BURSA – DEM Parti Bursa İl Eşbaşkanı Abide Ok, “Büyük Özgürlük Yürüyüşü”ne ilişkin yaptığı açıklamada, “İmralı tecrit sistemi lağvedilinceye ve Kürt sorunu etrafında kurulan kirli tezgâhlar dağıtılıncaya kadar durmayacağız” dedi.
Halkların Eşitlik ve Demokrasi Partisi (DEM Parti) Bursal il örgütü, PKK Lideri Abdullah Öcalan'ın fiziki özgürlüğünün sağlanması talebiyle siyasi parti ve demokratik kitle örgütlerinin organize ettiği ve startı Wan ile Qers’te verilen "Büyük Özgürlük Yürüyüşü”ne ilişkin il binasında basın toplantısı düzenledi. “İmralı tecridini kırmak ve Kürt sorunun demokratik çözümü için özgürlük yürüyüşünü başlatıyoruz” pankartının açıldığı açıklamaya Emek Partisi (EMEP) il başkanı ile DEM Parti bileşenleri katıldı.
Açıklamada konuşan DEM Parti Bursa İl Eşbaşkanı Abide Ok, Kürt halkı başta olmak üzere Türkiye ve Ortadoğu halklarının eşitlik, adalet ve özgürlük mücadelesinde belirleyici olarak gördüğü PKK Lideri Abdullah Öcalan’a dayatılan mutlak tecridin 25’inci yılına girdiğini anımsattı. Mutlak tecrit uygulamalarının Türkiye iç hukukunda ve uluslararası hukukta yeri olmadığı gibi ahlaki, vicdani ve insani bir yanının da olmadığına dikkati çeken Ok, “İmralı tecrit sistemi, Kürt halkının özgürlük mücadelesinin tasfiyesi politikalarının merkezidir. Mutlak tecrit, Kürdistan coğrafyasının savaş politikalarıyla işgal edilmesi, insansızlaştırılması ve sömürge altında tutulması demektir. Gelinen aşamada ise sadece Kürt ve Kürdistan ile sınırlı kalmamış, tüm toplum üzerinde bir baskı ve tahakküm aracına dönüşmüştür” dedi.

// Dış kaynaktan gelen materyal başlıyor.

Lemma dependencies_are_called_at_once_witness :
  promises six_dependencies_called !! 0
  = Some (next_batch (packageKey_of "app" "1.0.0")
            (seq (length (promises six_dependencies_downloaded))
               (length (getAllDependencies six_dependencies).1)) 0)
  ∧ length (promises six_dependencies_called)
    = length (promises six_dependencies_downloaded)
      + length (getAllDependencies six_dependencies).1
  ∧ (∀ e, e ∈ (getAllDependencies six_dependencies).1 →
          entry_key e ∈ downloadedPackages six_dependencies_called)
  ∧ in_flight six_dependencies_called
      (seq (length (promises six_dependencies_downloaded))
         (length (getAllDependencies six_dependencies).1))
    = size (list_to_set (entry_key <$> (getAllDependencies six_dependencies).1)
            ∖ downloadedPackages six_dependencies_downloaded : gset string).
Proof.
  apply (dependencies_are_called_at_once six_dependencies_env
           six_dependencies_downloaded six_dependencies_called 0 "app" "1.0.0"
           six_dependencies).
  - right. split; [by vm_compute|]. intros message. by vm_compute.
  - by vm_compute.
Defined.

(** ** [buildDependencyTree] on an object with a cycle *)

Lemma fold_left_child_none (g : string → option string) (children : list string)
    (acc : option string) (c : string) :
  c ∈ children → g c = None →
  fold_left (fun acc child =>
               match acc, g child with
               | Some t, Some sub => Some (t +:+ sub)
               | _, _ => None
               end) children acc = None.
Proof.
  revert acc. induction children as [|x children IH]; intros acc Hc Hg.
  - by apply elem_of_nil in Hc.
  - cbn [fold_left]. apply elem_of_cons in Hc as [<-|Hc].
    + rewrite Hg. destruct acc; apply fold_left_none; by intros [].
    + by apply IH.
Qed.

Lemma cycle_successor (tree : gmap string (list string)) (x y : string) :
  tc (edge tree) x x → rtc (edge tree) y x →
  ∃ c, edge tree y c ∧ rtc (edge tree) c x.
Proof.
  intros Hcycle [->|(c & Hedge & Hrtc)]%rtc_inv; [|eauto].
  inversion Hcycle as [? ? Hedge|? c ? Hedge Htc]; subst.
  - by exists x.
  - exists c. split; [done|]. by apply tc_rtc.
Qed.

(** X23. On an object in which some key is its own descendant, the
    recursion of [buildDependencyTree] does not end from any key that leads
    to it: no number of calls gives a result.  The recorded edges of a run
    never form such an object. *)
Theorem cyclic_tree_is_not_rendered (tree : gmap string (list string))
    (packageKey x : string) (fuel depth : nat) :
  rtc (edge tree) packageKey x → tc (edge tree) x x →
  buildDependencyTree fuel tree packageKey depth = None.
Proof.
  intros Hrtc Hcycle. revert packageKey depth Hrtc.
  induction fuel as [|fuel IH]; intros k d Hrtc; [done|].
  destruct (cycle_successor tree x k Hcycle Hrtc) as (c & (children & Hk & Hc) & Hcx).
  cbn [buildDependencyTree]. rewrite Hk.
  apply (fold_left_child_none
           (fun child => buildDependencyTree fuel tree child (S d)) children _ c Hc).
  by apply IH.
Qed.

Lemma cyclic_tree_is_not_rendered_witness :
  buildDependencyTree 1000 looping_tree "a@1.0.0" 0 = None.
Proof.
  apply (cyclic_tree_is_not_rendered looping_tree "a@1.0.0" "a@1.0.0").
  - apply rtc_refl.
  - apply tc_once. exists ["a@1.0.0"]. split; [reflexivity|left].
Defined.

(** ** The report *)

Lemma buildDependencyTree_total env files0 roots s fuel k d :
  reachable env files0 roots s → length (packageList s) < fuel →
  ∃ lines, preorder fuel (dependencyTree s) k d = Some lines
           ∧ buildDependencyTree fuel (dependencyTree s) k d = Some (render lines).
Proof.
  intros Hs Hfuel. pose proof (reachable_wf _ _ _ _ Hs) as [Hforest _ _ _].
  destruct (preorder_total _ _ _ Hforest fuel k d) as (lines & Hlines & _); [lia|].
  exists lines. split; [done|]. by rewrite buildDependencyTree_preorder, Hlines.
Qed.

Lemma trees_total env files0 roots s (entries : list (string * string)) :
  reachable env files0 roots s →
  ∃ trees, ∀ fuel, length (packageList s) < fuel →
    mapM (fun '(name, version) =>
            buildDependencyTree fuel (dependencyTree s) (packageKey_of name version) 0)
      entries = Some trees.
Proof.
  intros Hs. induction entries as [|[n v] entries [trees IH]].
  - by exists [].
  - destruct (buildDependencyTree_total env files0 roots s (S (length (packageList s)))
                (packageKey_of n v) 0 Hs) as (lines & Hlines & _); [lia|].
    exists (render lines :: trees). intros fuel Hfuel.
    cbn [mapM]. rewrite (IH fuel Hfuel), buildDependencyTree_preorder.
    by rewrite (preorder_mono _ _ _ _ _ Hlines fuel) by lia.
Qed.

(** X24. In every state of a run the report can be written: the trees of
    all roots are built, and the text does not depend on the number of
    calls allowed to [buildDependencyTree] once it exceeds the length of the
    package list. *)
Theorem report_is_always_built (env : environment) (files0 : gset string)
    (roots : list (string * string)) (s : state) :
  reachable env files0 roots s →
  ∃ text, ∀ fuel, length (packageList s) < fuel → logContent fuel roots s = Some text.
Proof.
  intros Hs. destruct (trees_total env files0 roots s roots Hs) as [trees Htrees].
  eexists. intros fuel Hfuel. unfold logContent. by rewrite (Htrees fuel Hfuel).
Qed.

Lemma report_is_always_built_witness :
  ∃ text, ∀ fuel, length (packageList cycle_state) < fuel →
                  logContent fuel [("a", "1.0.0")] cycle_state = Some text.
Proof.
  apply (report_is_always_built cycle_env ∅ [("a", "1.0.0")] cycle_state).
  exists [0; 0; 0; 1; 1; 1; 1; 0]. by vm_compute.
Defined.

(** ** [main] *)

Lemma launch_delta roots s0 :
  ∃ es news,
    trace (launch roots s0) = trace s0 ++ es
    ∧ promises (launch roots s0) = promises s0 ++ news
    ∧ length news = length roots
    ∧ (∀ e, e ∈ es → ∃ n v, e = EvMetadataRequest n v)
    ∧ (∀ ph, ph ∈ news → ph = Resolved ∨ ∃ n v, ph = AwaitMetadata n v)
    ∧ files (launch roots s0) = files s0
    ∧ licenseWarnings (launch roots s0) = licenseWarnings s0.
Proof.
  revert s0. induction roots as [|[n v] roots IH]; intros s0.
  - exists [], []. cbn. rewrite !app_nil_r.
    split_and!; try done; by intros ? ?%elem_of_nil.
  - change (launch ((n, v) :: roots) s0)
      with (launch roots (downloadPackageAndDependencies n v None s0).1).
    destruct (IH (downloadPackageAndDependencies n v None s0).1)
      as (es & news & Ht & Hp & Hlen & Hes & Hnews & Hf & Hw).
    destruct (call_delta n v None s0) as (es0 & news0 & Ht0 & Hp0 & Hes0 & Hnews0).
    destruct (call_promises n v None s0) as [Hp1 _].
    assert (length news0 = 1) as Hone.
    { rewrite Hp0 in Hp1. by apply app_inv_head in Hp1 as ->. }
    exists (es0 ++ es), (news0 ++ news).
    rewrite Ht, Hp, Ht0, Hp0, Hf, Hw, call_files, call_licenseWarnings, <- !app_assoc.
    split_and!; try done.
    + rewrite length_app. cbn. lia.
    + intros e [?|?]%elem_of_app; auto.
    + intros ph [?|?]%elem_of_app; auto.
Qed.
(** * pdf-lib: the standard security handler and the indirect object graph

    A shallow embedding of [src/core/security/PDFSecurity.ts] and
    [src/core/PDFContext.ts], and the properties their specification states
    about them.

    Conventions of the embedding.
    - A JavaScript number that the code uses as an integer is a [Z]; the
      32-bit coercion of the bitwise operators is written out ([ToInt32]).
    - A JavaScript string is the list of its UTF-16 code units.
    - A [Uint8Array] is the list of its elements, each in [0, 255].
    - An optional property ([x?: T]) is an [option]; truthiness tests
      ([!x], [if (x)]) are the functions [truthy_*].
    - An exception is the [Throw] result of the monad [M]; the clock and the
      random source the code reads are the state [World] it threads. *)

From Stdlib Require Import String Ascii DecimalString.
From Stdlib Require Import ZArith List Bool Lia.
From Stdlib Require Import Permutation Sorted.
Import ListNotations.

Set Warnings "-register-all".

Local Open Scope Z_scope.

(* ================================================================== *)
(** * JavaScript primitives used by the code *)
(* ================================================================== *)

Module JS.

(** [ToInt32]: the coercion every bitwise operator applies to its
    operands and that its result lies in. *)
Definition ToInt32 (z : Z) : Z := (z + 2 ^ 31) mod 2 ^ 32 - 2 ^ 31.

(** [a | b], [a & b], [a ^ b] *)
Definition bor (a b : Z) : Z := ToInt32 (Z.lor (ToInt32 a) (ToInt32 b)).
Definition band (a b : Z) : Z := ToInt32 (Z.land (ToInt32 a) (ToInt32 b)).
Definition bxor (a b : Z) : Z := ToInt32 (Z.lxor (ToInt32 a) (ToInt32 b)).

(** [a << n] and the sign-propagating [a >> n]; the shift count is taken
    modulo 32. *)
Definition shl (a n : Z) : Z := ToInt32 (Z.shiftl (ToInt32 a) (n mod 32)).
Definition shr (a n : Z) : Z := Z.shiftr (ToInt32 a) (n mod 32).

(** A string: its UTF-16 code units. *)
Definition jsstring := list Z.

(** [s.charCodeAt(i)] for an index inside the string. *)
Definition charCodeAt (s : jsstring) (i : nat) : Z := nth i s 0.

(** [a[i]] as an operand of a store into a typed array: an index outside
    the array reads [undefined], which is stored as 0. *)
Definition index (a : list Z) (i : Z) : Z :=
  if i <? 0 then 0 else nth (Z.to_nat i) a 0.

(** Truthiness of an optional string: [undefined] and [''] are falsy. *)
Definition truthy_string (s : option jsstring) : bool :=
  match s with
  | None => false
  | Some [] => false
  | Some (_ :: _) => true
  end.

(** Truthiness of an optional boolean. *)
Definition truthy_bool (b : option bool) : bool :=
  match b with
  | Some true => true
  | _ => false
  end.

(** The code units of a string literal of the source. *)
Definition lit (s : string) : jsstring :=
  map (fun c => Z.of_nat (nat_of_ascii c)) (list_ascii_of_string s).

(** A [Uint8Array] element store keeps the low eight bits. *)
Definition toUint8 (z : Z) : Z := z mod 256.

(** [a[i] = v] on a typed array of fixed length: a store outside the
    array is ignored. *)
Fixpoint store {A} (l : list A) (i : nat) (v : A) : list A :=
  match l, i with
  | [], _ => []
  | _ :: t, O => v :: t
  | h :: t, S j => h :: store t j v
  end.

(** A number is an IEEE 754 double.  An integral number is carried as the
    integer it is, and the exact integer result of an operation is rounded
    to the 53 significant bits of a double, to the nearest double and to
    the even significand on a tie: up to 2^53 in magnitude every integer is
    a double, from there to 2^54 every second one, and so on.  (Integers of
    2^1024 and more in magnitude, which no double holds, are not meant.) *)
Definition roundToDouble (z : Z) : Z :=
  let a := Z.abs z in
  let e := Z.log2 a - 52 in
  if e <=? 0 then z
  else
    let q := a / 2 ^ e in
    let r := a mod 2 ^ e in
    let half := 2 ^ (e - 1) in
    Z.sgn z * ((if (r <? half) || ((r =? half) && Z.even q) then q else q + 1)
               * 2 ^ e).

‘HALKLAR NEFES ALAMAYACAK’
Tecridin Kürt sorununun çözümsüzlüğe hapsedilmesine neden olduğuna vurgu yapan Ok, sözlerini şöyle sürdürdü: “Çözümsüzlük, çatışma ve savaş sarmalında ülke ve bölge halklarının kapitalist modernite ve ulus devletlerce ekonomik, kültürel, sosyal ve siyasal sömürge altında tutulmasıdır. Sayın Öcalan’ın fiziki özgürlüğü ise Kürt meselesinde barışçıl, demokratik çözüm demektir. Sayın Öcalan’ın 2010 yılında sarf ettiği şu sözler, fiziki özgürlüğünün halkların özgür yaşamının inşası için ne düzeyde kritik olduğunu ispatlar niteliktedir: ‘Dışarıda ancak bir şartla yaşanabilir, o da günün yirmi dört saatinde Kürtlerin ve kapitalizm koşullarında Türk emekçilerinin varlık ve özgürlüğü için savaşım içinde olmakla mümkündür’. Tarihte eşine az rastlanır İmralı mutlak tecrit sistemi kırılmadan halklar nefes alamayacak, demokratik yollarla sorunlarına çözüm bulamayacaktır.”
‘KAMUOYUNU KENETLENMEYE ÇAĞIRIYORUZ’
Eylemlerinin amacının Öcalan’ın başta avukat-aile görüşleri olmak üzere diğer yasal haklarının tesis edilmesi ve Kürt sorununun demokratik çözümü için fiziki özgürlüğünün sağlanması olduğunu vurgulayan Ok, “İmralı tecrit sistemi lağvedilinceye ve Kürt sorunu etrafında kurulan kirli tezgâhlar dağıtılıncaya kadar durmayacağız. Bizler İmralı’daki hukuk ve insanlık dışı bu uygulamalara sessiz kalmayacağımızı bu vesileyle bir kez daha belirtiyor; başta halkımız olmak üzere tüm dostlarımızı ve demokratik kamuoyunu eylemimiz etrafında kenetlenmeye çağırıyoruz” diye belirtti.
Açıklama "Tecride hayır çözüm hemen şimdi" sloganı ve alkışlarla son buldu.